Ella era figlia di Numitore, re di Albalonga, considerato
discendente di Enea. Numitore fu spodestato da suo
fratello minore Amulio che, pur di mantenere intatto il suo
trono, uccise tutti i figli del fratello e costrinse l'unica
figlia, Rea Silvia, a diventare una sacerdotessa della dea Vesta; le vestali, infatti,
avevano l'obbligo di castità per trent'anni. La più grande paura di Amulio era la
vendetta di una futura prole di quest'ultima. Il dio Marte se ne innamorò
perdutamente, seducendola in un bosco, e la rese madre di due gemelli: Romolo e
Remo. Secondo la tradizione Rea Silvia fu incarcerata, dopo il parto, da Amulio per
essere liberata molti anni dopo.
Si dice che la donna meritasse la morte in seguito allo stupro
del Dio Marte. Rea Silvia aveva violato il suo voto legato alla
condizione di vestale. Secondo alcune fonti è stata salvata
dalla figlia del re Amulio, Anto, che sacrificò la propria libertà
in cambio di quella della giovane madre. Secondo le più
accreditate, invece, si crede che Rea Silvia fu sepolta viva ed
altre accennano ad una morte lenta e atroce in carcere
oppure molti ritengono che morì annegata. Amulio, dunque,
temendo disperatamente una futura vendetta dei gemelli,
ordinò ai servi di ucciderli e gettarli nel fiume Tevere ma i
servi ne ebbero pietà e il fato volle che la cesta si fermasse a riva dove venne trovata
da una candida lupa che allattò i due neonati. Faustolo, un pastore, osservata la scena
decise insieme a sua moglie Larenzia di allevare i piccoli
gemelli. A questo episodio è possibile comprendere che i
popoli antichi, in seguito ad antiche tradizioni, si ritenevano
discendenti di importanti divinità; in questo caso Romolo e
Remo erano discendenti di Marte, dio della guerra. La fonte
storiografica che tramanda questo episodio è Livio il quale
ha trattato questo episodio
nel primo libro dell'opera
Ab urbe condita libri. Egli
elenca le fasi principali del racconto mitico connesso alla figura di Rea Silvia.
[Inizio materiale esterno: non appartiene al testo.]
(** * CapForEat: the persistence and resilience layer

    A shallow embedding of the client-side core of the CapForEat
    nutrition scanner: the inference client ([analyzeImage]), the retry
    policy ([analyzeImageWithRetry]), the image codec helper
    ([compressImage]) and the history store ([saveMealRecord],
    [getMealHistory], [loadData], [saveData], [handleSaveRecord]).

    The repository ships three programs.  Each one gets a module:
    - [Basic]    : the first program of [index.tsx] (no retry, no history);
    - [Retrying] : the second program of [index.tsx] (retry, compression,
                   history capped at 20 records / 4 MiB);
    - [Tabbed]   : [app.tsx] (three pages, uncapped history).
    The handlers of the screens and the pages come after them: [Screen]
    ([handleAnalyze] of the second program), [Daily] ([getTodayStats]
    and the grouping of [HistoryPage] in [app.tsx]) and [Session]
    (captures followed by saves in [app.tsx]).

    Conventions of the embedding.
    - A JavaScript string is the list of its UTF-16 code units
      ([jsstring]); [length] is therefore the [.length] of the source.
    - A call that may throw returns a [completion]; [try]/[catch] is a
      [match] on it.
    - What the browser, the clock and the inference service decide is an
      explicit argument (records [Service], [Browser], [LocalStorage]).
    - A number the programs compute with is a binary64 double
      ([Double]); a number that is only stored and copied is kept as the
      integer or the literal of its JSON text.
    - Console output has no effect on control flow and is left out. *)

From Stdlib Require Import String Ascii ZArith NArith QArith
  Bool Lia DecimalZ DecimalPos DecimalFacts List.
From Stdlib Require Import Permutation.
From Stdlib Require SpecFloat.
Import ListNotations.
Close Scope Q_scope.

Set Warnings "-register-all".

(* ================================================================== *)
(** * Part I: the programs                                             *)
(* ================================================================== *)

(** ** JavaScript strings *)

Definition jsstring := list N.

(** [utf16 s] reads the UTF-8 bytes of a literal of this file as the
    code units of the JavaScript literal with the same text. *)
Fixpoint utf16_bytes (bs : list N) : jsstring :=
  match bs with
  | [] => []
  | b0 :: r0 =>
    if (b0 <? 192)%N then b0 :: utf16_bytes r0 else
    match r0 with
    | [] => [b0]
    | b1 :: r1 =>
      if (b0 <? 224)%N then ((b0 - 192) * 64 + (b1 - 128))%N :: utf16_bytes r1 else
      match r1 with
      | [] => [b0; b1]
      | b2 :: r2 =>
        if (b0 <? 240)%N
        then ((b0 - 224) * 4096 + (b1 - 128) * 64 + (b2 - 128))%N :: utf16_bytes r2
        else
        match r2 with
        | [] => [b0; b1; b2]
        | b3 :: r3 =>
          let cp := ((b0 - 240) * 262144 + (b1 - 128) * 4096
                     + (b2 - 128) * 64 + (b3 - 128) - 65536)%N in
          (55296 + cp / 1024)%N :: (56320 + cp mod 1024)%N :: utf16_bytes r3
        end
      end
    end
  end.

Definition utf16 (s : string) : jsstring :=
  utf16_bytes (map N_of_ascii (list_ascii_of_string s)).

Definition jsstring_eqb (a b : jsstring) : bool :=
  if list_eq_dec N.eq_dec a b then true else false.

(** [s.startsWith(p)] and [s.includes(p)]. *)
Fixpoint startsWith (s p : jsstring) : bool :=
  match p, s with
  | [], _ => true
  | _ :: _, [] => false
  | a :: p', b :: s' => (a =? b)%N && startsWith s' p'
  end.

Fixpoint includes (s p : jsstring) : bool :=
  startsWith s p || match s with [] => false | _ :: s' => includes s' p end.

(** Truthiness of a [string | undefined | null]: [!x] is true for the
    absent value and for the empty string. *)
Definition falsy (x : option jsstring) : bool :=
  match x with
  | None => true
  | Some [] => true
  | Some (_ :: _) => false
  end.

(** [x || d] on strings. *)
Definition or_else (x : option jsstring) (d : jsstring) : jsstring :=
  match x with
  | Some (c :: r) => c :: r
  | _ => d
  end.

(** ** Thrown values and fallible calls *)

(** What the [catch] blocks of the programs look at: [error.name],
    [error.message] (absent when it is not a string) and
    [error.status] (absent when it is not a number). *)
Record JSError := mkJSError {
  name : jsstring;
  message : option jsstring;
  status : option Z
}.

(** [new Error(msg)]: no [status] property. *)
Definition Error (msg : jsstring) : JSError :=
  mkJSError (utf16 "Error") (Some msg) None.

Definition SyntaxError (msg : jsstring) : JSError :=
  mkJSError (utf16 "SyntaxError") (Some msg) None.

Definition TypeError (msg : jsstring) : JSError :=
  mkJSError (utf16 "TypeError") (Some msg) None.

(** The [DOMException] a full storage medium throws from [setItem]. *)
Definition QuotaExceededError : JSError :=
  mkJSError (utf16 "QuotaExceededError")
            (Some (utf16 "The quota has been exceeded.")) None.

(** [error.status === n]. *)
Definition status_is (e : JSError) (n : Z) : bool :=
  match status e with
  | Some s => (s =? n)%Z
  | None => false
  end.

Inductive completion (A : Type) : Type :=
| Return (a : A)
| Throw (e : JSError).

Arguments Return {A} a.
Arguments Throw {A} e.

Definition bind {A B} (m : completion A) (k : A -> completion B) : completion B :=
  match m with
  | Return a => k a
  | Throw e => Throw e
  end.

Notation "x <- m ;; k" := (bind m (fun x => k))
  (at level 61, m at next level, right associativity).

(** The wording of the errors the JavaScript engine itself raises is
    engine-specific; it is an argument of the model. *)
Record Engine := mkEngine {
  syntaxErrorMessage : jsstring -> jsstring;
  notIterableMessage : jsstring;
  undefinedPropertyMessage : jsstring
}.

(** ** JSON values *)

(** A number is an integer, or a literal with a fraction or an exponent
    that is kept as its text (the source never computes with one). *)
Inductive number :=
| Int (z : Z)
| Dec (literal : jsstring).

(** An object is the list of its members in the order of the text; a
    repeated key is kept where JavaScript keeps the last value. *)
Inductive json :=
| JNull
| JBool (b : bool)
| JNum (n : number)
| JStr (s : jsstring)
| JArr (elements : list json)
| JObj (members : list (jsstring * json)).

(** ** [JSON.stringify] *)

Definition hex_digit (n : N) : N :=
  if (n <? 10)%N then (48 + n)%N else (87 + n)%N.

Definition uescape (c : N) : jsstring :=
  [92; 117; hex_digit (c / 4096 mod 16); hex_digit (c / 256 mod 16);
   hex_digit (c / 16 mod 16); hex_digit (c mod 16)]%N.

Definition is_high_surrogate (c : N) : bool := (55296 <=? c)%N && (c <=? 56319)%N.
Definition is_low_surrogate (c : N) : bool := (56320 <=? c)%N && (c <=? 57343)%N.

(** One code unit that is not half of a surrogate pair. *)
Definition quote_unit (c : N) : jsstring :=
  if (c =? 8)%N then [92; 98]%N
  else if (c =? 9)%N then [92; 116]%N
  else if (c =? 10)%N then [92; 110]%N
  else if (c =? 12)%N then [92; 102]%N
  else if (c =? 13)%N then [92; 114]%N
  else if (c =? 34)%N then [92; 34]%N
  else if (c =? 92)%N then [92; 92]%N
  else if (c <? 32)%N then uescape c
  else if is_high_surrogate c || is_low_surrogate c then uescape c
  else [c].

(** The body of [QuoteJSONString]: a well-formed surrogate pair is
    copied, a lone surrogate is escaped. *)
Fixpoint quote_chars (s : jsstring) : jsstring :=
  match s with
  | [] => []
  | c :: r =>
    if is_high_surrogate c then
      match r with
      | d :: r' =>
        if is_low_surrogate d then c :: d :: quote_chars r'
        else quote_unit c ++ quote_chars r
      | [] => quote_unit c
      end
    else quote_unit c ++ quote_chars r
  end.

Definition quote (s : jsstring) : jsstring := 34%N :: quote_chars s ++ [34%N].

Fixpoint uint_codes (u : Decimal.uint) : jsstring :=
  match u with
  | Decimal.Nil => []
  | Decimal.D0 u => 48%N :: uint_codes u
  | Decimal.D1 u => 49%N :: uint_codes u
  | Decimal.D2 u => 50%N :: uint_codes u
  | Decimal.D3 u => 51%N :: uint_codes u
  | Decimal.D4 u => 52%N :: uint_codes u
  | Decimal.D5 u => 53%N :: uint_codes u
  | Decimal.D6 u => 54%N :: uint_codes u
  | Decimal.D7 u => 55%N :: uint_codes u
  | Decimal.D8 u => 56%N :: uint_codes u
  | Decimal.D9 u => 57%N :: uint_codes u
  end.

(** [z.toString()] for an integer. *)
Definition Z_toString (z : Z) : jsstring :=
  match Z.to_int z with
  | Decimal.Pos u => uint_codes u
  | Decimal.Neg u => 45%N :: uint_codes u
  end.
Un altro autore che parla della figura di Rea Silvia è Ennio nel primo libro degli
Annales.
Rea Silvia, figlia di Enea e della sua sposa latina, racconta alla sorella un sogno
profetico che le rivela com'ella sarà sedotta da Marte e alla salvezza che il fiume
Tevere apporterà a lei e ai gemelli.